Records contained in a dataset:
----------------------------------------
(** * Agent Identity middleware for FastAPI: a shallow embedding

    Source: [landing/docs/integrations/fastapi-middleware.py].

    The module keeps a process-wide dictionary [_cache] from identifiers to
    pairs (insertion time, optional identity record), asks a remote service
    about identifiers that have no fresh entry, and wraps that verifier in
    three FastAPI dependencies.

    Modelling choices.
    - [datetime] values are points on a microsecond axis ([Z]); a
      [timedelta] is a number of microseconds.  The range limits of
      [datetime] are not modelled.
    - Python [float] is IEEE binary64, here [spec_float] of the Standard
      Library with its comparison [SFltb].
    - The wall clock and the remote service are inputs: an [Env] gives the
      n-th reading of [datetime.now()] and the answer to the n-th request.
    - Effects are threaded through a state-and-exception monad whose state
      holds [_cache] together with a record of what the process did: the
      requests sent, the lines printed and the dictionary stores executed.
    - One call runs without another coroutine interleaving at its [await].
    - Every exception that can occur here derives from [Exception];
      cancellation of the task is not modelled. *)

From Stdlib Require Import ZArith String Ascii List Lia Bool.
From Stdlib Require Import Floats.SpecFloat.
From stdpp Require Import base option gmap strings.

Set Warnings "-register-all".

Local Open Scope string_scope.
Local Open Scope list_scope.
Local Open Scope Z_scope.

(** ** Python values that travel through the module *)

(** What [json.loads] produces.  An object is kept as its list of bindings;
    [dict_get] finds the binding of a key. *)
Inductive json : Type :=
  | JNull
  | JBool (b : bool)
  | JInt (z : Z)
  | JFloat (f : spec_float)
  | JStr (s : string)
  | JList (l : list json)
  | JDict (d : list (string * json)).

Fixpoint dict_get (d : list (string * json)) (k : string) : option json :=
  match d with
  | [] => None
  | (k', v) :: d' => if String.eqb k' k then Some v else dict_get d' k
  end.
(** * The EVM module's genesis import and its virtual frontier contracts

    A shallow embedding of
      - [x/evm/types/virtual_frontier_bank_contract.go]
        ([VFBankContractMetadata.ValidateBasic], [GetMethodFromSignature]),
      - [x/evm/genesis.go] ([InitGenesis]),
      - the test tables of [x/evm/types/virtual_frontier_contract_test.go],
    together with the library functions they call (Go's [encoding/hex] and
    [strings], go-ethereum's [common]). *)

From Stdlib Require Import List String Ascii Bool NArith ZArith Arith Lia.
From Stdlib Require Import DecimalString DecimalN.
From Stdlib.Strings Require Import Byte.
Import ListNotations.

Local Open Scope string_scope.
Local Open Scope list_scope.

(** ** Go strings and byte slices

    A Go [string] is a sequence of bytes; so is Rocq's [string] (a list of
    8-bit [ascii]).  A [[]byte] is a [list byte]. *)

Definition bytes := list byte.

(** [len(s)] *)
Definition len (s : string) : nat := String.length s.

(** [s[n:]] for a string: [None] is the run-time panic
    "slice bounds out of range" that Go raises when [n > len(s)]. *)
Fixpoint slice_from (n : nat) (s : string) : option string :=
  match n, s with
  | O, _ => Some s
  | S _, EmptyString => None
  | S n', String _ s' => slice_from n' s'
  end.

(** [strings.HasPrefix] *)
Definition HasPrefix (s p : string) : bool := String.prefix p s.

Definition in_range (lo hi : ascii) (c : ascii) : bool :=
  ((N_of_ascii lo <=? N_of_ascii c) && (N_of_ascii c <=? N_of_ascii hi))%N.

(** Go's [isASCII] test in [strings.ToLower] and [strings.ToUpper]: no
    byte of the text is [utf8.RuneSelf] (0x80) or above. *)
Definition isASCII (s : string) : bool :=
  forallb (fun c => (N_of_ascii c <? 128)%N) (list_ascii_of_string s).

(** [strings.ToLower] and [strings.ToUpper] as Go computes them for text
    that [isASCII]: byte by byte, the letters change case and every other
    byte stays.  For other text Go maps every Unicode letter and rewrites
    invalid UTF-8, which these definitions do not follow: they stand for
    Go's functions on ASCII text only, which is what hex text is and what
    a statement about their value has to assume of a denomination. *)
Definition lower_ascii (c : ascii) : ascii :=
  if in_range "A" "Z" c then ascii_of_N (N_of_ascii c + 32) else c.
(** C9, as the code has it.  A [put] or [aput] that returns has sent
    exactly one command, a single [HSET] carrying the three fields, to the
    key [checkpoint:{thread_id}:{ts}] (the trace grew by that command and
    at most the close of the client that sent it).  Afterwards the hash
    under that key holds the three fields as sent.  The record is a new
    one exactly when no record was stored under that key before (the
    number of records then grows by one; otherwise it stays the same and
    the fields of the record in place are replaced).  Under every other
    key the keyspace is as it was. *)
Theorem put_is_one_hset_and_frames_other_keys :
  forall (V : Type) (serde : JsonPlusSerializer V) (f : flavour)
         (self : RedisSaver) (config r : RunnableConfig)
         (cp : Checkpoint V) (md : V) (w w' : world),
    put_method f self config cp md w = (w', Return r) ->
    let key := make_key (thread_id config) (ts cp) in
    exists c m : string,
      dumps (PyCheckpoint cp) = Return c
      /\ dumps (PyValue md) = Return m
      /\ one_hset key (written_fields c m (parent_field config)) w w'
      /\ (exists h, lookup key (db w') = Some h
                    /\ lookup "checkpoint" h = Some c
                    /\ lookup "metadata" h = Some m
                    /\ lookup "parent_ts" h = Some (parent_field config))
      /\ List.length (db w')
         = match lookup key (db w) with
           | Some _ => List.length (db w)
           | None => S (List.length (db w))
           end
      /\ (forall k, k <> key -> lookup k (db w') = lookup k (db w)).
Proof.
  intros V serde f self config r cp md w w' H key.
  destruct (put_method_scoped V serde f self config cp md w r) as (g & cn & Sc & E).
  { rewrite H. reflexivity. }
  rewrite E in H.
  destruct (put_with_returned g cn config cp md w r Sc) as (c & m & D & Em).
  { rewrite H. reflexivity. }
  destruct (put_with_returns g cn config cp md c m w Sc D Em) as (_ & O).
  rewrite H in O. cbn [fst] in O. fold key in O.
  exists c, m. split; [exact D|]. split; [exact Em|]. split; [exact O|].
  destruct O as (Hdb & _). rewrite Hdb. unfold store_hset.
  split; [|split].
  - eexists. split; [apply lookup_upsert_same|].
    pose proof (written_fields_stored c m (parent_field config)
                  (match lookup key (db w) with Some h => h | None => [] end))
      as (Fc & Fm & Fp & _).
    auto.
  - apply length_upsert.
  - intros k N. apply lookup_upsert_other. exact N.
Qed.

(** C9, counterexample to the claim as stated.  The same version of the
    same thread is written twice through [put]; the second call returns,
    yet it adds no record (one record before, one after) and the record
    that was there has been overwritten. *)
Lemma put_same_version_twice_overwrites :
  Demo.result (put Demo.direct_saver (Demo.thread "t") (Demo.cp "v1" "again") "m")
    Demo.written_once
  = Return (Demo.at_version "t" "v1")
  /\ List.length (db Demo.written_once) = 1
  /\ List.length (db Demo.written_twice) = 1
  /\ lookup (make_key "t" "v1") (db Demo.written_once)
     = Some [("checkpoint", "C11|v1first"); ("metadata", "Vm"); ("parent_ts", "")]
  /\ lookup (make_key "t" "v1") (db Demo.written_twice)
     = Some [("checkpoint", "C11|v1again"); ("metadata", "Vm"); ("parent_ts", "")].
Proof. vm_compute. repeat split; reflexivity. Qed.

(** ** [list] and [alist] *)

Section Listing.

Context {V : Type} {serde : JsonPlusSerializer V}.

(** The loop of [list] tests the reply of [hgetall] for the [str] names
    ["checkpoint"] and ["metadata"]; the reply is keyed by bytes, so the
    test fails for every key and nothing is yielded. *)
Lemma yield_tuples_nothing (conn : client) (th : string) (ks : list string)
    (w : world) :
  snd (@yield_tuples V serde conn th ks w) = Return [].
Proof.
  revert w. induction ks as [|k ks IH]; intros w; [reflexivity|].
  cbn [yield_tuples]. unfold bind at 1, hgetall.
  unfold dict_contains. rewrite reply_lookup_str, andb_false_r. cbn [andb].
  apply IH.
Qed.

Lemma keys_before_run (b : RunnableConfig) (v : string) (ks : list string)
    (w : world) :
  thread_ts b = Some v ->
  keys_before b ks w
  = (w, Return (filter (fun k => String.ltb (Py.last_segment k) v) ks)).
Proof.
  intros E. induction ks as [|k ks IH]; [reflexivity|].
  cbn [keys_before filter]. rewrite E. unfold bind. rewrite IH.
  destruct (String.ltb _ v); reflexivity.
Qed.

(** Whatever the keyspace, the thread, the bound and the limit, a
    listing through an accepted connection ends without a single
    tuple. *)
Lemma list_with_yields_nothing (g : provider) (connection : connection_obj)
    (config : option RunnableConfig) (f : option (list (string * pyobj V)))
    (before : option RunnableConfig) (limit : option Z) (w : world) :
  scoped g connection ->
  (forall b, before = Some b -> thread_ts b <> None) ->
  snd (list_with g connection config f before limit w) = Return [].
Proof.
  intros Sc B. unfold list_with.
  match goal with
  | |- context [g _ connection ?b] =>
      destruct (Sc _ b w) as (conn & w0 & closes & _ & _ & _ & Ho & _ & _)
  end.
  rewrite Ho. unfold bind at 1, keys.
  destruct before as [b|].
  - destruct (thread_ts b) as [v|] eqn:E; [|destruct (B b eq_refl E)].
    unfold bind at 1. rewrite (keys_before_run b v _ _ E).
    apply yield_tuples_nothing.
  - unfold bind at 1, ret. apply yield_tuples_nothing.
Qed.
(** * The metaspace commit mask

    A shallow embedding of [metaspace::CommitMask]
    (src/hotspot/share/memory/metaspace/commitMask.cpp): the constructor,
    the debug-only [verify] and [print_on].

    The class derives from [CHeapBitMap]; one bit stands for one commit
    granule of a reserved address range.  Sizes, indices and addresses
    are 64-bit unsigned machine integers ([size_t], [idx_t], pointers on
    an LP64 platform) and are carried as [N] with the wrap-around written
    out where the source computes with them. *)

From Stdlib Require Import NArith String Ascii Bool Lia HexString.
From stdpp Require Import base list.

Local Open Scope N_scope.

(** ** Outcomes

    HotSpot has no recoverable errors on these paths: a failed [assert]
    or a hardware fault ends the process. *)

Inductive Fatal : Type :=
| AssertFailed (msg : string)   (* vmassert: report_vm_error *)
| DivideByZero                  (* integer division by zero *)
| SegFault (p : N).             (* load from an inaccessible address *)

Inductive Result (A : Type) : Type :=
| Ok (a : A)
| Abort (f : Fatal).
Arguments Ok {A} a.
Arguments Abort {A} f.

Global Instance Result_ret : MRet Result := fun _ a => Ok a.
Global Instance Result_bind : MBind Result := fun _ _ k r =>
  match r with
  | Ok a => k a
  | Abort f => Abort f
  end.

Definition is_fatal {A} (r : Result A) : Prop := exists f, r = Abort f.
Definition chunk_writes `{Codecs} (out : Fs.path) (t : text) (w : Z)
    (items : list (Z * span)) : list (Fs.path * list Byte.byte) :=
  List.map (fun it => (Fs.child out (chunk_file w (fst it)), span_bytes t (snd it)))
           items.

(** The number of newlines in a piece of text. *)
Definition count_newlines (t : text) : Z :=
  Z.of_nat (length (List.filter is_newline t)).

Definition sorted_nth (a : list Z) : Prop :=
  forall i j, (i <= j < length a)%nat -> nth i a 0 <= nth j a 0.

(** [r] splits [a] into the entries that are at most [x] and the entries
    above [x]: the result [bisect_right] documents. *)
Definition partition_point (a : list Z) (x : Z) (r : nat) : Prop :=
  (r <= length a)%nat /\
  (forall i, (i < r)%nat -> nth i a 0 <= x) /\
  (forall i, (r <= i < length a)%nat -> x < nth i a 0).

(** Stand-ins for the collaborators, for the examples: a one-byte codec on
    a platform whose line separator is the newline, and a digest that only
    depends on the bytes. *)
Definition byte_codecs : Codecs :=
  {| decode := fun _ raw => Some (List.map ascii_of_byte raw);
     encode_utf8 := List.map byte_of_ascii;
     linesep := [newline] |}.

Definition carriage_return : ascii := "013"%char.

(** The same codec on a platform whose line separator is carriage return,
    line feed. *)
Definition crlf_codecs : Codecs :=
  {| decode := fun _ raw => Some (List.map ascii_of_byte raw);
     encode_utf8 := List.map byte_of_ascii;
     linesep := [carriage_return; newline] |}.

Definition length_hashlib : Hashlib :=
  {| sha256_hexdigest := fun data => Fmt.str (Py.len data) |}.

Definition no_index : Fs.path -> Fs.path -> Z -> Z -> list ChunkText.Chunk -> text :=
  fun _ _ _ _ _ => [].

Definition bytes_of_string (s : string) : list Byte.byte :=
  List.map byte_of_ascii (list_ascii_of_string s).

(** The first line of the small example with its newline, as it is hashed,
    and as a text-mode file writes it where the line separator is carriage
    return, line feed. *)
Definition hello_lf : list Byte.byte := bytes_of_string "hello
".

Definition hello_crlf : list Byte.byte :=
  bytes_of_string "hello" ++ List.map byte_of_ascii [carriage_return; newline].

(** [fs'] is [fs] with, at most, some directories added. *)
Definition only_dirs_added (fs fs' : gmap Fs.path Fs.entry) : Prop :=
  forall p, fs' !! p = fs !! p \/ (fs !! p = None /\ fs' !! p = Some Fs.Dir).

Definition source_only : gmap Fs.path Fs.entry :=
  <[ ["in.txt"%string] := Fs.File (bytes_of_string "abc") ]> ∅.

Import SplitCode.

(** The test [_top_level_chunks] applies to a top-level child. *)
Definition selected (interesting wrappers : gset string) (child : Node) : bool :=
  bool_decide (type child ∈ interesting)
  || (bool_decide (type child ∈ wrappers)
      && _has_interesting_descendant child interesting).

(** A declaration three levels below an export statement, and the same
    tree with another node in its place. *)
Definition leaf (t : string) : Node := MkNode t [] 0 0 (0, 0) (0, 0).
Definition inner (t : string) (cs : list Node) : Node := MkNode t cs 0 0 (0, 0) (0, 0).

Definition export_depth_three (t : string) : Node :=
  inner "export_statement" [inner "a" [inner "b" [leaf t]]].

(** A declaration that is the ninth child of an export statement. *)
Definition export_ninth_child (t : string) : Node :=
  inner "export_statement"
    [leaf "c1"; leaf "c2"; leaf "c3"; leaf "c4"; leaf "c5"; leaf "c6";
     leaf "c7"; leaf "c8"; leaf t].

Definition js_interesting : gset string :=
  default ∅ (INTERESTING_NODE_TYPES !! "javascript"%string).

(** [d] is [n] or lies below it along edges to one of the first eight named
    children, at any depth. *)
Inductive reaches8 : Node -> Node -> Prop :=
| reaches8_here n : reaches8 n n
| reaches8_child n c d :
    In c (firstn 8 (named_children n)) -> reaches8 c d -> reaches8 n d.

(** The directory the chunks of [rel_path] go to. *)
Definition chunk_dir_of (out_dir rel_path : Fs.path) : Fs.path :=
  out_dir ++ Fs.parent rel_path ++ [(Fs.name rel_path ++ ".chunks")%string].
----------------------------------------
--- PROBLEM TO WORK ON ---
One stretch of the lines above is wanted, from the line that contains "(** * The EVM" through the line that contains "From Stdlib.Strings Require Import Byte.". Output it exactly.

--- SOLUTION FOR THIS TASK ---
(** * The EVM module's genesis import and its virtual frontier contracts

    A shallow embedding of
      - [x/evm/types/virtual_frontier_bank_contract.go]
        ([VFBankContractMetadata.ValidateBasic], [GetMethodFromSignature]),
      - [x/evm/genesis.go] ([InitGenesis]),
      - the test tables of [x/evm/types/virtual_frontier_contract_test.go],
    together with the library functions they call (Go's [encoding/hex] and
    [strings], go-ethereum's [common]). *)

From Stdlib Require Import List String Ascii Bool NArith ZArith Arith Lia.
From Stdlib Require Import DecimalString DecimalN.
From Stdlib.Strings Require Import Byte.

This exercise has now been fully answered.